The cemetery was typical of the extended-family graveyards in that part of the country, overgrown and abandoned. Several of the tombstones had tumbled prone. Decades of weather-erosion had rendered at least half unreadable. Still, the sunny patch of ground in the peace and quiet of the countryside was not a bad spot for one’s eternal rest.

Virginia walked straight to her parents’ graves. Once they located the cemetery, she seemed to know every plot. Robert helped her jab the green metal legs of the plastic flower arrangements into the mossy ground, and then they stood in silence looking at the graves. As usual, his grandmother did not volunteer any of her thoughts. Robert did not inquire. “Okay, Robby. Let’s go,” she had said abruptly after two or three minutes, and they had returned to the car and driven the two hours north to Huntington.

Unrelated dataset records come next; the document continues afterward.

Lemma move_assign_transfers_witness :
  exists w',
    move_assign 1 2 (World {[1 := 100; 2 := 200]} {[100 := 1%Z; 200 := 1%Z]} [])
    = Some (tt, w') /\
    handles w' !! 1 = Some 200 /\
    handles w' !! 2 = Some nullptr /\
    calls w' = [Release 100] /\
    (forall q, q <> 100 ->
       refs w' !! q = ({[100 := 1%Z; 200 := 1%Z]} : gmap N Z) !! q).
Proof.
  refine (move_assign_transfers
            (World {[1 := 100; 2 := 200]} {[100 := 1%Z; 200 := 1%Z]} [])
            1 2 100 200 _ _ _ _).
  - discriminate.
  - reflexivity.
  - reflexivity.
  - right. exists 1%Z. reflexivity.
Defined.

(** X17: copy assignment between two different handles that hold
    different addresses releases the target's old pointee once (nothing
    for null) and then duplicates the source's pointee once: the target
    holds the source's address, the source is unchanged and the new
    pointee's count is one higher. *)
Theorem copy_assign_rebalances (w : world) (this other old p : N) (c : Z) :
  other <> this ->
  handles w !! this = Some old -> handles w !! other = Some p ->
  p <> nullptr -> p <> old -> refs w !! p = Some c ->
  old = nullptr \/ is_Some (refs w !! old) ->
  exists w',
    assign this other w = Some (tt, w') /\
    handles w' !! this = Some p /\
    handles w' !! other = Some p /\
    refs w' !! p = Some (c + 1)%Z /\
    calls w'
    = Duplicate p :: (if decide (old = nullptr) then calls w
                      else Release old :: calls w).
Proof.
  destruct w as [hs rs cs]. cbn [handles refs calls].
  intros Hne Hh Ho Hp Hpo Hc Hold.
  assert (Hne' : this <> other) by congruence.
  assert (Hop : old <> p) by congruence.
  destruct (decide (old = nullptr)) as [-> | Hnn].
  - eexists. split; [ap_run; reflexivity|].
    repeat split; (ap_run; reflexivity).
  - destruct Hold as [-> | [co Hco]]; [congruence|].
    destruct (decide ((co - 1)%Z = 0%Z)) as [Hz | Hz];
      (eexists; split; [ap_run; reflexivity|]);
      repeat split; (ap_run; reflexivity).
Qed.

Lemma copy_assign_rebalances_witness :
  exists w',
    assign 1 2 (World {[1 := 100; 2 := 200]} {[100 := 1%Z; 200 := 1%Z]} [])
    = Some (tt, w') /\
    handles w' !! 1 = Some 200 /\
    handles w' !! 2 = Some 200 /\
    refs w' !! 200 = Some 2%Z /\
    calls w' = [Duplicate 200; Release 100].
Proof.
  refine (copy_assign_rebalances
            (World {[1 := 100; 2 := 200]} {[100 := 1%Z; 200 := 1%Z]} [])
            1 2 100 200 1 _ _ _ _ _ _ _).
  - discriminate.
  - reflexivity.
  - reflexivity.
  - discriminate.
  - discriminate.
  - reflexivity.
  - right. exists 1%Z. reflexivity.
Defined.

After Walton’s Mountain, Robert and Virginia visited Monticello— Thomas Jefferson’s neoclassical mountaintop manse overlooking Charlottesville—and then they ate dinner at his favorite restaurant in the town. She insisted on paying despite his protestations. They returned to his apartment, and Robert prepared the fold-out sofa bed for her. He had tried to talk Virginia into taking his bed, but she absolutely refused.

“Do you need anything else, Granny?” Robert asked as she settled under the blanket.

“Just a kiss goodnight,” Virginia said.

He leaned over and kissed her dry cheek. It was slack with age. “I had a very nice day with you, Granny.”

“Oh, me too, Robby. Thank you,” she said and patted his forearm.

It is strange, Robert thought as he lay in bed recalling their day, that they were related only by law and love. He never longed for his biological grandmother, Julia Ribas, nor wondered how she might have been in Virginia’s place, had she kept Brenda and lived to old age. But he did often wish to know more about her and about their lost relatives in Spain.

Not long after he moved to Charlottesville for graduate school, Robert had gotten the address of his great-uncle Luis’ daughter who had visited Spain thirty years before and met some of the cousins there. He wrote to her, telling her he wanted to try to contact them, but she did not reply. When he asked his great-aunt Pilar about it, she said: “Oh, she’s a strange one, Robert. She never visits or calls, and I don’t really have any contact with her.” A frustrating dead end, he thought again as he drifted off to sleep.